* [EXERCISE]: Check every line of the data below for "Hdelete". Copy each one that has it.

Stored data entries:

________________________________________

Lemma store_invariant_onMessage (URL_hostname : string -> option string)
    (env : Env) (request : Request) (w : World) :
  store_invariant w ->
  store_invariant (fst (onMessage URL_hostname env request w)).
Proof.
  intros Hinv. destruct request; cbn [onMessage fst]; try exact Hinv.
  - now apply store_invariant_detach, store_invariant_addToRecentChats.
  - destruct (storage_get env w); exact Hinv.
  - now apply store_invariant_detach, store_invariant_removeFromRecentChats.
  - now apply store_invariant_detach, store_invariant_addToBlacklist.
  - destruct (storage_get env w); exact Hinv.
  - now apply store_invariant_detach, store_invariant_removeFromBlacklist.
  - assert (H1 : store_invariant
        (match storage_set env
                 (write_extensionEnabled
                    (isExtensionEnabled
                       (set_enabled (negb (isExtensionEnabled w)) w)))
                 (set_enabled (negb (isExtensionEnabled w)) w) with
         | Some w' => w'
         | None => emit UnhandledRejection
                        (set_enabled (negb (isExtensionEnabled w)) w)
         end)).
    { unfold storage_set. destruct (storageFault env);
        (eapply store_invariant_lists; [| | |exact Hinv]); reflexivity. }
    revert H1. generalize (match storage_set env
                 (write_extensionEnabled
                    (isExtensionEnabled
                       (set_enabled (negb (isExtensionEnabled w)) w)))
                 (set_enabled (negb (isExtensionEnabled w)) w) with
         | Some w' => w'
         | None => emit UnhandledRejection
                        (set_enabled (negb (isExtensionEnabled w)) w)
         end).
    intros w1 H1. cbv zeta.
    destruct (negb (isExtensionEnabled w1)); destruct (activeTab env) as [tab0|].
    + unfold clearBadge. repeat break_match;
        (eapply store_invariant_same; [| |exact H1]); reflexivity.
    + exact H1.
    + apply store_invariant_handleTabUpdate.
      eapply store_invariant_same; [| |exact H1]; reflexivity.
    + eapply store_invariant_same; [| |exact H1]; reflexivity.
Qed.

________________________________________

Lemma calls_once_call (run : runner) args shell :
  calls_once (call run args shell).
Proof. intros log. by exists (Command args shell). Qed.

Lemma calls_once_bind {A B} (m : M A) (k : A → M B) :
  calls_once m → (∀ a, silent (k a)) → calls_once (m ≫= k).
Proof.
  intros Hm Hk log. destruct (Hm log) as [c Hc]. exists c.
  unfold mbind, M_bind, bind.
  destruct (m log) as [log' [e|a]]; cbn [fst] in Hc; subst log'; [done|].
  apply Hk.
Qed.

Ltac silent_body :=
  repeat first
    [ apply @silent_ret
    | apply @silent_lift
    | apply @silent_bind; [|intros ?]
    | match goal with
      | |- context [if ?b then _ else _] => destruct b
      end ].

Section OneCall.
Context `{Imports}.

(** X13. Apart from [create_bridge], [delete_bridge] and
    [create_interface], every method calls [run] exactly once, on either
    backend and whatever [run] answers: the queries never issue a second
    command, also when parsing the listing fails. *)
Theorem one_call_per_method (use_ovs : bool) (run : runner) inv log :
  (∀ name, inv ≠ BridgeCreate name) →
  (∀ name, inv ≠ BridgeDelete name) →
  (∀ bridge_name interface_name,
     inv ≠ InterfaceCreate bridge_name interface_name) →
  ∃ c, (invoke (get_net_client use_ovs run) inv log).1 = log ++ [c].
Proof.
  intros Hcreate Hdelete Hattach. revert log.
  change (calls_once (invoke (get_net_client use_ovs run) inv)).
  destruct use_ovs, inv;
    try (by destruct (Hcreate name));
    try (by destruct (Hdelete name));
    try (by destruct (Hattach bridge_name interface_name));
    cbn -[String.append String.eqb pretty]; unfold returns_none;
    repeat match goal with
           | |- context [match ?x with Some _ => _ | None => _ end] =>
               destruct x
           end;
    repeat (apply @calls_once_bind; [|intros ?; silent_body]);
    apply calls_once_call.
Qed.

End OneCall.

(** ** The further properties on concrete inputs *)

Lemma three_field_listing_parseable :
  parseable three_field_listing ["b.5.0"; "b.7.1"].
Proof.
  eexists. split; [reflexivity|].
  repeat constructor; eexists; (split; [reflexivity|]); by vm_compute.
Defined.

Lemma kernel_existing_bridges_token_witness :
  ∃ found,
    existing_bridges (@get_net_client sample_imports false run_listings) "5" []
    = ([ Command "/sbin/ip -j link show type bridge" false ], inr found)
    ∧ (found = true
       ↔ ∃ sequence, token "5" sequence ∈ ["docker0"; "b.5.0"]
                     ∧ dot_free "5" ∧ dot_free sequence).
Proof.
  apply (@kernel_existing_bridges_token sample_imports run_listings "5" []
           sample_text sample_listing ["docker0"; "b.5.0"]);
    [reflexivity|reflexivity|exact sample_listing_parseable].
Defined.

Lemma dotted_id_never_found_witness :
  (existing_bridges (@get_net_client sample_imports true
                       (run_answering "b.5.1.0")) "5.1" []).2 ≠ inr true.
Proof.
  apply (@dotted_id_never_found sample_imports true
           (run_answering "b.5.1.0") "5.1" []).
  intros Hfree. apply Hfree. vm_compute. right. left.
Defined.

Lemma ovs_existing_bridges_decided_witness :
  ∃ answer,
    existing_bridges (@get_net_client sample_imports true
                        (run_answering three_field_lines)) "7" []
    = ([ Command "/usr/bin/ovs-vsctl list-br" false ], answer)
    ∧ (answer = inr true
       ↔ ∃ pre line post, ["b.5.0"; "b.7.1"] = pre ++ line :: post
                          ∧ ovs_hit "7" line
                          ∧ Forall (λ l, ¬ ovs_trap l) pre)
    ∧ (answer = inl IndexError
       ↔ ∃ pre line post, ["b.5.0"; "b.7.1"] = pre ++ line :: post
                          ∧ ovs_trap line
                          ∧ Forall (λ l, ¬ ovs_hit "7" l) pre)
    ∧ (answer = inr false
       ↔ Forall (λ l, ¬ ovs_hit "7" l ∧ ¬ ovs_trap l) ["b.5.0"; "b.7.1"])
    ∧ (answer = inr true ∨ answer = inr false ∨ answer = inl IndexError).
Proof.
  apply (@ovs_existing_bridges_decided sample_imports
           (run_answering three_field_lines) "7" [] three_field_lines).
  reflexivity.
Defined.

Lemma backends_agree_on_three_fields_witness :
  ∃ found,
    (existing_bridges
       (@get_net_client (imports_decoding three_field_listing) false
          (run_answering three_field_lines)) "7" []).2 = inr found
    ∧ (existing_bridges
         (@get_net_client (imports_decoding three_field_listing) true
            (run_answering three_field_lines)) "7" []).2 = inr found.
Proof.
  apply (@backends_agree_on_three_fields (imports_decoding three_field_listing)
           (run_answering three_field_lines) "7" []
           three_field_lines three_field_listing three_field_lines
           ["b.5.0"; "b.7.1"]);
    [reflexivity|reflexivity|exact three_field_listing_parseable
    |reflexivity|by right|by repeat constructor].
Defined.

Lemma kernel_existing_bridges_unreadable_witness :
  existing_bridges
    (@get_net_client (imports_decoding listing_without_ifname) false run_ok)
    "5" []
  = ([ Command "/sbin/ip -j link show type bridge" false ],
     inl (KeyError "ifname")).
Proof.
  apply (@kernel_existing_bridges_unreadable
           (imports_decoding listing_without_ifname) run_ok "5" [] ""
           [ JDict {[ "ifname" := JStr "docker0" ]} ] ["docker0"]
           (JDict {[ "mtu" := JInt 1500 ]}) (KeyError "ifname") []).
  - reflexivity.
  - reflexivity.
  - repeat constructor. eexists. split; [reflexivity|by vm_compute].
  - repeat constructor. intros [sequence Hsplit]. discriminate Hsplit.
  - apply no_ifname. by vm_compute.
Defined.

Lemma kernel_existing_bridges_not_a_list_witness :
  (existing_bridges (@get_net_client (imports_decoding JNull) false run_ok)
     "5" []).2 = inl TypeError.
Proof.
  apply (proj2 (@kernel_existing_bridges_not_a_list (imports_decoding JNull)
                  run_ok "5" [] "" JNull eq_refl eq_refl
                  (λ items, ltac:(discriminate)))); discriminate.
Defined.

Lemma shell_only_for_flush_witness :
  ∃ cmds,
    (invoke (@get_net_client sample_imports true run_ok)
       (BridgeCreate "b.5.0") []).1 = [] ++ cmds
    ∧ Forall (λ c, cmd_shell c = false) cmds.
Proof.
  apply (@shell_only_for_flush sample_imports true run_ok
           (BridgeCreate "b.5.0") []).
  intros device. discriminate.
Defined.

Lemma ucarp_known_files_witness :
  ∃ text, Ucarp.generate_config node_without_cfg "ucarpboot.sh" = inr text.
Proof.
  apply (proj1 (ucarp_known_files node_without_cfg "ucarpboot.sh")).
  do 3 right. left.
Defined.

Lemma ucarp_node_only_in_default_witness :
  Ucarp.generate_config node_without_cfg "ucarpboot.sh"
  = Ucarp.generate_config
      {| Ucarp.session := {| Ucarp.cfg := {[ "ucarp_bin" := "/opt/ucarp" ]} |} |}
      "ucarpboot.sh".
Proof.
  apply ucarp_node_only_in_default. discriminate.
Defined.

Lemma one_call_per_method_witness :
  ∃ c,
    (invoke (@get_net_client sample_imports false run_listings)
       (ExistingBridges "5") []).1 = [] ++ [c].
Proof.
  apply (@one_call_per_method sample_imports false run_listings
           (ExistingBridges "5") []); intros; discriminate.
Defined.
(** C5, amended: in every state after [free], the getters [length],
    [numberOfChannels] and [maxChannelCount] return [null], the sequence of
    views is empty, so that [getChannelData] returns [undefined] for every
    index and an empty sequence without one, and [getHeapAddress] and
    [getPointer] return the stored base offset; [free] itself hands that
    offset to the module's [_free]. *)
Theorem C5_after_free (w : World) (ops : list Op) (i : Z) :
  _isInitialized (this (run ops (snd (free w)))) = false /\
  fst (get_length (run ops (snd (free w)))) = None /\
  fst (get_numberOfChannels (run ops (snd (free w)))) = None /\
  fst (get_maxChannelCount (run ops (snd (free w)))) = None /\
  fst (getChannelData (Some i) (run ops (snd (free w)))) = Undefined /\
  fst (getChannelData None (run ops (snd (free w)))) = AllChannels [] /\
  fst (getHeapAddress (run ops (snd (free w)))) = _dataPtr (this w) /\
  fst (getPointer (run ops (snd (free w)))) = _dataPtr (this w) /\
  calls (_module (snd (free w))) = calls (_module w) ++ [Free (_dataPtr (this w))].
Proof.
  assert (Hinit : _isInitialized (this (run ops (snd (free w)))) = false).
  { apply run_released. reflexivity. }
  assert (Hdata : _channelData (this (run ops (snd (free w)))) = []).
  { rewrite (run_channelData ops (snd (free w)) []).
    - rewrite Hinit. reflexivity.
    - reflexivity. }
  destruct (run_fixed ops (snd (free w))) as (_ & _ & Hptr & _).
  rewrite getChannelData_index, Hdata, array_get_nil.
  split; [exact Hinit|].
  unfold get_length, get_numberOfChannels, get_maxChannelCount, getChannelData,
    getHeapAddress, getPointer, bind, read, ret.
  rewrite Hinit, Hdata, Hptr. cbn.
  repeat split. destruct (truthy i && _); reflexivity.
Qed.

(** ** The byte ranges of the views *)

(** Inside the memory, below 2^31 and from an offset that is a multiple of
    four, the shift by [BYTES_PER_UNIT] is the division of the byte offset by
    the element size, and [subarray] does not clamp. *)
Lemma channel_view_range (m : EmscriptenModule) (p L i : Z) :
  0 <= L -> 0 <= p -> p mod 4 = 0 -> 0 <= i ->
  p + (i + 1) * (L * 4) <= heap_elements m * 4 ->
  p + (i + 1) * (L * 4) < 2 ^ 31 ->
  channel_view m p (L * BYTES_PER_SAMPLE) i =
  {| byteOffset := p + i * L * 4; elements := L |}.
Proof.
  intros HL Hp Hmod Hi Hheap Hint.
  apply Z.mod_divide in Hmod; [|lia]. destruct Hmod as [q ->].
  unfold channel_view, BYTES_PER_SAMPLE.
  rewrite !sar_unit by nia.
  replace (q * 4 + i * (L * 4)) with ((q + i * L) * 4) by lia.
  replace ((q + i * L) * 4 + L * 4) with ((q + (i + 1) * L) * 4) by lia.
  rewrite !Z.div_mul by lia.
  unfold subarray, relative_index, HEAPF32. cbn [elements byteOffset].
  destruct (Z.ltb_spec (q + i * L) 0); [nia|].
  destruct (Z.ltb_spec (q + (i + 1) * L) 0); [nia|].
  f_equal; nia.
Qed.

________________________________________

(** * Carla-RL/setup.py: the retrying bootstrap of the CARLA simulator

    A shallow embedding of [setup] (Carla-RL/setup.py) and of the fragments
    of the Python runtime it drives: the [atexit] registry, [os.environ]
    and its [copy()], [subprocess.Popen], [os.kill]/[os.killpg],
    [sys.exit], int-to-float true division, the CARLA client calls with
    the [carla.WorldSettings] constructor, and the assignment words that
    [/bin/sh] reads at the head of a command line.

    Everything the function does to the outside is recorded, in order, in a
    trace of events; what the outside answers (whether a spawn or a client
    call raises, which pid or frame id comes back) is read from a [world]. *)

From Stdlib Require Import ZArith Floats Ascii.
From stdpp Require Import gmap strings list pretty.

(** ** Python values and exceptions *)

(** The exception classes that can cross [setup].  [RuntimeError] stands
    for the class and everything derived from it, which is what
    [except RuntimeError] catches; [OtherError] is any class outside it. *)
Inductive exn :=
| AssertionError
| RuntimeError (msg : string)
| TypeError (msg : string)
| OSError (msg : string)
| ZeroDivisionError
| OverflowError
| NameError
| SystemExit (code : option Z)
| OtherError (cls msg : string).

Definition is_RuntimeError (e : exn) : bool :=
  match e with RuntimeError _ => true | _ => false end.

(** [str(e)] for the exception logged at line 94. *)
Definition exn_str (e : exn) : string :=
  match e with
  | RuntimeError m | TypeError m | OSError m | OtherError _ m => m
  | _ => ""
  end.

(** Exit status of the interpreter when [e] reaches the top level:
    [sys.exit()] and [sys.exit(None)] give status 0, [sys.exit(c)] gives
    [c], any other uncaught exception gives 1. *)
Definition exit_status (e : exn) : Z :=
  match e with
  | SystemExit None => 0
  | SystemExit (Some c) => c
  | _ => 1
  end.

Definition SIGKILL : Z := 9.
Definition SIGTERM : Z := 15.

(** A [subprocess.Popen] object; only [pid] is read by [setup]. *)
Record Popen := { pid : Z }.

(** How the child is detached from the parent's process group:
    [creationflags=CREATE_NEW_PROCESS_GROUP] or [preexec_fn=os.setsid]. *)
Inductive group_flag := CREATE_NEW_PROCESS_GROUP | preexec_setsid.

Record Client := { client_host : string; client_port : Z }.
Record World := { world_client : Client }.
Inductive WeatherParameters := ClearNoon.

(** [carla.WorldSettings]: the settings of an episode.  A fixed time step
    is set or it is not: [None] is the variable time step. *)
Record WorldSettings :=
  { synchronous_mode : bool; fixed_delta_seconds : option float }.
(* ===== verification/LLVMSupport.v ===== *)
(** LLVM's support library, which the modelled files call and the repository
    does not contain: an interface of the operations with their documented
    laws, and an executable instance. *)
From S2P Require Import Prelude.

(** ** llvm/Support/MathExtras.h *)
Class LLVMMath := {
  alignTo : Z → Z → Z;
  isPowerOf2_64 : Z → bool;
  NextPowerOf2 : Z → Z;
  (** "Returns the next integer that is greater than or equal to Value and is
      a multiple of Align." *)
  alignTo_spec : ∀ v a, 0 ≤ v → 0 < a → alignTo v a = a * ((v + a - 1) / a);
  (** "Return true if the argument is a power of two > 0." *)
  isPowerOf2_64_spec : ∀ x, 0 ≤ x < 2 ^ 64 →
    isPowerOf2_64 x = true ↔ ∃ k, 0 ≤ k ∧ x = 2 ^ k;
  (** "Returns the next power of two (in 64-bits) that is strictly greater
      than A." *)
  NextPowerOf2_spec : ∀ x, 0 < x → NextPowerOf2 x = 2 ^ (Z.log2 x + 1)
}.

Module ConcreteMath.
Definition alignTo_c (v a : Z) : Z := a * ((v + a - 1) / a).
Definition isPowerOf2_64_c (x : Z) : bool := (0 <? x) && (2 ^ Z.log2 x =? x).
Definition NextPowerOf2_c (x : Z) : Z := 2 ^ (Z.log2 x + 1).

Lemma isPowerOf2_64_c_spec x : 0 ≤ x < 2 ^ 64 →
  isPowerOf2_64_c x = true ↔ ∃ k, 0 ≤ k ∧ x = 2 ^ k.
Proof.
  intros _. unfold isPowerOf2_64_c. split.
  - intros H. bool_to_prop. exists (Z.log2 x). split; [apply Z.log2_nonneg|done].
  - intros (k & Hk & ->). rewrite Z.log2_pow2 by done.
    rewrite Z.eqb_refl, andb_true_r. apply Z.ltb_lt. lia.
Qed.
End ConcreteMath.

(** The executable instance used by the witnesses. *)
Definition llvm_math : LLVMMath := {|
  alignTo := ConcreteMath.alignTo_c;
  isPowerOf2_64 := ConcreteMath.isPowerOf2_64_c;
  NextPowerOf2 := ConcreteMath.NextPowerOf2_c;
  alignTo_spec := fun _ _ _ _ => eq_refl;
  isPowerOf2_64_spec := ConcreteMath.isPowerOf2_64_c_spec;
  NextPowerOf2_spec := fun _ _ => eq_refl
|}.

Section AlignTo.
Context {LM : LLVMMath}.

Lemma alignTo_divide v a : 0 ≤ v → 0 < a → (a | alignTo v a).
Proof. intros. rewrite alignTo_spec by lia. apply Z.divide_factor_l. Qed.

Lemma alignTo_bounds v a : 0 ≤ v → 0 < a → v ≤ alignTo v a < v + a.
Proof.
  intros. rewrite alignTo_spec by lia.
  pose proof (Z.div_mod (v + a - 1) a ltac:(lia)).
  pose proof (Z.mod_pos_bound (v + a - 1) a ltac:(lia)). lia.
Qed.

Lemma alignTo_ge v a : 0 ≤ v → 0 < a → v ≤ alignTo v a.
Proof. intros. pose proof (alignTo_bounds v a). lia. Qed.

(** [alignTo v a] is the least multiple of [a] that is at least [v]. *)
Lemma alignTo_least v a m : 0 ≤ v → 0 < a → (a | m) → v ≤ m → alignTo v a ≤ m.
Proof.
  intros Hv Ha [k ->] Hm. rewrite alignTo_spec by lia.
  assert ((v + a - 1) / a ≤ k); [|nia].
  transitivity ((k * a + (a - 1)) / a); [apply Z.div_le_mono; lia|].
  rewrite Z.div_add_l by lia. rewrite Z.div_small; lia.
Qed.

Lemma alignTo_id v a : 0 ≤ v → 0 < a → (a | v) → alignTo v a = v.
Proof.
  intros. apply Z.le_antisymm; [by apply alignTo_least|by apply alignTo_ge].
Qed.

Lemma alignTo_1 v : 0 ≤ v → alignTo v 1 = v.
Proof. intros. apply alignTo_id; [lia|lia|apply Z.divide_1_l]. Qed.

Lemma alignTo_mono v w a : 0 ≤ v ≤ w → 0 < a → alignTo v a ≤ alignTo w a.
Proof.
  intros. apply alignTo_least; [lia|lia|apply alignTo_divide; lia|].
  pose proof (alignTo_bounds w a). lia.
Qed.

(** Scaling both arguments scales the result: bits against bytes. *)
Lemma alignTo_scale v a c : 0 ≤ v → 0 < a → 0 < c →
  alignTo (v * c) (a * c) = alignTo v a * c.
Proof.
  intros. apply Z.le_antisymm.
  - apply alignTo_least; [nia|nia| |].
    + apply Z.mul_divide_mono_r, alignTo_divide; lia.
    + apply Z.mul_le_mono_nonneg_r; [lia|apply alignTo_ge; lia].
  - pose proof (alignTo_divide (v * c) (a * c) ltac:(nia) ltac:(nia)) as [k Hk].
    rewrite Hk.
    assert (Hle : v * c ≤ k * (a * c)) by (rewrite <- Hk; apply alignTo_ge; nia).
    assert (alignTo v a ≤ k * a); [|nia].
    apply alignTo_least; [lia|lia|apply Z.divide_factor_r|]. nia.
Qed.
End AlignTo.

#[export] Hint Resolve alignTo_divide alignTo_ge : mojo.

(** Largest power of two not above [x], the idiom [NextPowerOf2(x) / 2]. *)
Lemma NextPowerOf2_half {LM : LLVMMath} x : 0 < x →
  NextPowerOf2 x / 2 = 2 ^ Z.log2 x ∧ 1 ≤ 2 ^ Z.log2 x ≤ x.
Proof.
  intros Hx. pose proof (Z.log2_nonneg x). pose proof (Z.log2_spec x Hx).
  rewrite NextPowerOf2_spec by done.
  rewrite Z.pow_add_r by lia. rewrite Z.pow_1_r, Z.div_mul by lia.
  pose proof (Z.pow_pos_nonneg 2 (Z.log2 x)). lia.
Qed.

________________________________________

* [RESPONSE BOX]:
  intros Hcreate Hdelete Hattach. revert log.
    try (by destruct (Hdelete name));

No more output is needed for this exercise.